‘Rebecca.’ I’d know that voice anywhere. Hearing the timbre of his voice evoked such a vibrant warmth in my heart. When he looked at me I felt bashful and coquettish, awkward and exhilarated, poised and animated. When we first met in college I was engaged to my second husband and he had a long-term girlfriend. His friendliness surprised me as we worked side by side in the Registration Office. Out of his earshot, our supervisor would tease me that our good-looking co-worker liked me. I couldn’t believe a tall, handsome, self-assured man would find me, a quiet mouse, appealing. Besides, our lives were already on different trajectories given our respective significant others, so I shrugged off any fantasy that he found me attractive.
Fast forward three years—my 2nd marriage had ended in disaster, and I was living with my parents for safety. Though I graduated college, I still kept in touch with my Registration Office supervisor. When she heard I was divorced, she chortled she just had to tell our former co-worker I was now available (having changed his major, he was still taking classes; and he, like me, was now available). I rolled my eyes, knowing he would not be interested. But shockingly, he was! I was incredulous, and in love from the moment he showed up at my door. This love went deeper than anything I’d ever felt before or since; more substantive than the naive youthful love I had with my 1st husband, my children’s father, infinitely more precious than the superficial rebound relationship that quickly fizzled with my 2nd husband.

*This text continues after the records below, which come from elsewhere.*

(** The buffer comes from [malloc]: its block, its bytes grouped into elements. *)
Definition zenit_sort_stable (fuel : nat) (base : option elems) (count elem_size : Z)
    (compare : option (bytes -> bytes -> Z)) (h : heap)
    : outcome (zenit_error_t * option elems * heap) :=
  match base, compare with
  | Some b, Some cmp =>
      if decide (count < 2 \/ elem_size = 0) then Ret (ZENIT_OK, base, h)
      else
        match malloc (u64 (count * elem_size)) h with
        | (None, h1) => Ret (ZENIT_ERROR_ALLOC, base, h1)
        | (Some blk, h1) =>
            let buf := slots_of (Z.to_nat elem_size) (Z.to_nat (zlen (b_data blk) / elem_size)) (b_data blk) in
            let! (b', _) := mergesort_impl cmp fuel b 0 count buf in
            Ret (ZENIT_OK, Some b', free (Some (b_addr blk)) h1)
        end
  | _, _ => Ret (ZENIT_OK, base, h)
  end.

Definition zenit_binary_search (fuel : nat) (key : option bytes) (base : option elems)
    (count elem_size : Z) (compare : option (bytes -> bytes -> Z)) : outcome (option Z) :=
  match key, base, compare with
  | Some k, Some b, Some cmp =>
      if decide (elem_size = 0) then Ret None else binary_loop cmp fuel k b 0 count
  | _, _, _ => Ret None
  end.

Definition zenit_lower_bound (fuel : nat) (key : option bytes) (base : option elems)
    (count elem_size : Z) (compare : option (bytes -> bytes -> Z)) : outcome (option Z) :=
  match key, base, compare with
  | Some k, Some b, Some cmp =>
      if decide (elem_size = 0) then Ret None
      else
        let! lo := bound_loop cmp (fun c => bool_decide (c <= 0)) fuel k b 0 count in
        Ret (if decide (lo < count) then Some lo else None)
  | _, _, _ => Ret None
  end.

Definition zenit_upper_bound (fuel : nat) (key : option bytes) (base : option elems)
    (count elem_size : Z) (compare : option (bytes -> bytes -> Z)) : outcome (option Z) :=
  match key, base, compare with
  | Some k, Some b, Some cmp =>
      if decide (elem_size = 0) then Ret None
      else
        let! lo := bound_loop cmp (fun c => bool_decide (c < 0)) fuel k b 0 count in
        Ret (if decide (lo < count) then Some lo else None)
  | _, _, _ => Ret None
  end.

(** ** Specification *)

(** Sorted: no element comes after a later one. *)
Definition sorted (cmp : bytes -> bytes -> Z) (l : elems) : Prop := StronglySorted (cle cmp) l.

(** The elements that compare equal to [z], in order. *)
Definition class_of (cmp : bytes -> bytes -> Z) (z : bytes) (l : elems) : elems :=
  filter (fun x => cmp z x = 0) l.

(** Elements that compare equal keep their order. *)
Definition stable (cmp : bytes -> bytes -> Z) (l l' : elems) : Prop :=
  forall z, class_of cmp z l' = class_of cmp z l.

(** The reference merge of two lists, taking from the left on ties. *)
Fixpoint pmerge (cmp : bytes -> bytes -> Z) (l1 : elems) : elems -> elems :=
  fix go (l2 : elems) : elems :=
    match l1, l2 with
    | [], _ => l2
    | _, [] => l1
    | x :: l1', y :: l2' => if decide (cmp x y <= 0) then x :: pmerge cmp l1' l2 else y :: go l2'
    end.

#[global] Arguments pmerge : simpl never.

(** [b] sorted between two indices. *)
Definition sorted_range (cmp : bytes -> bytes -> Z) (b : elems) (lo hi : Z) : Prop :=
  forall i j, lo <= i <= j -> j <= hi -> cle cmp (el b i) (el b j).

(** [b'] is [b] with the elements of [lo .. hi] rearranged among themselves. *)
Definition rearranged (b b' : elems) (lo hi : Z) : Prop :=
  zlen b' = zlen b /\ b' ≡ₚ b /\
  (forall k, 0 <= k -> k < lo \/ hi < k -> el b' k = el b k) /\
  (forall P : bytes -> Prop, (forall k, lo <= k <= hi -> P (el b k)) ->
     forall k, lo <= k <= hi -> P (el b' k)).

(** ** Element access *)

Lemma aget_middle (x1 y1 : elems) x i : i = zlen x1 -> aget (x1 ++ x :: y1) i = Ret x.
Proof.
  intros ->. apply aget_lookup; [apply zlen_nonneg|]. unfold zlen. rewrite Nat2Z.id.
  by apply list_lookup_middle.
Qed.

Lemma aget_middle_eq (b x1 y1 : elems) x i : b = x1 ++ x :: y1 -> i = zlen x1 -> aget b i = Ret x.
Proof. intros ->. apply aget_middle. Qed.

Lemma aset_middle (x1 y1 : elems) x y i :
  i = zlen x1 -> aset (x1 ++ x :: y1) i y = Ret ((x1 ++ [y]) ++ y1).
Proof.
  intros ->. rewrite aset_range by zl. unfold zlen. rewrite Nat2Z.id, insert_app_r_alt by lia.
  rewrite Nat.sub_diag. simpl. by rewrite <- app_assoc.
Qed.

(** ** Merge sort *)

Section Merge.
Context (cmp : bytes -> bytes -> Z) `{!Comparator cmp}.

Lemma pmerge_nil_r l : pmerge cmp l [] = l.
Proof. by destruct l. Qed.

Lemma pmerge_cons x l1 y l2 :
  pmerge cmp (x :: l1) (y :: l2) =
    if decide (cmp x y <= 0) then x :: pmerge cmp l1 (y :: l2) else y :: pmerge cmp (x :: l1) l2.
Proof. done. Qed.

Lacking self-confidence, I was in disbelief as our relationship grew, but oh, so thankful. Neither of us had a lot of discretionary time; along with full-time jobs, he was completing an education degree and active in sports, while I was the busy single mom and volunteer for church activities. He was very used to doing his own thing; I gratefully folded into his life wherever he invited me, but he stayed aloof from mine, though he was nice to my kids, and visited church with me on occasion. I cherished every moment we were together, fearing the day he would realize I was not enough for him to stay. Three years into our relationship, when he graduated from college and took a teaching position in a remote rural village, I thought that was it. But it turned out he missed me – a lot. We grew much closer that first year of his teaching career. He finally said he loved me. But the next year brought change, new teachers into his rural community, and one of them decided she wanted him. I was no match for the siren, being a straight-laced devoted Christian with no flirting skills. He swore she had nothing to do with our Spring breakup, but when he moved to Texas with her that Fall, well, what would you think?
To be fair, he struggled giving me up, especially the first ten years after our relationship ended. Texas didn’t work out, and he wanted to remain friends when he returned. But I stayed in love, my heart breaking a little more each time he walked away. I discovered I was the only woman he ever walked away from; girlfriends before and after me left him because they couldn’t handle his solitariness. Finally, the years have taken their toll. Where I used to hear from him a couple times a year, now it’s every couple of years, and I’m the one reaching out instead of him. When I finally published my book last summer, we met for lunch so I could sell him a signed copy. He has lost some of his energy and enthusiasm; of course, we are thirty years older than when we met. We had a nice visit, though we were reserved with one another. As he walked away from me this last time, I caught a glimpse of thinning hair on his crown; my middle-aged 6th grade teacher Mr. Countryman flashed across my memory. My lost love and I are aging; nonetheless, after all these years, the apparition of who I wanted us to be still walks in my soul.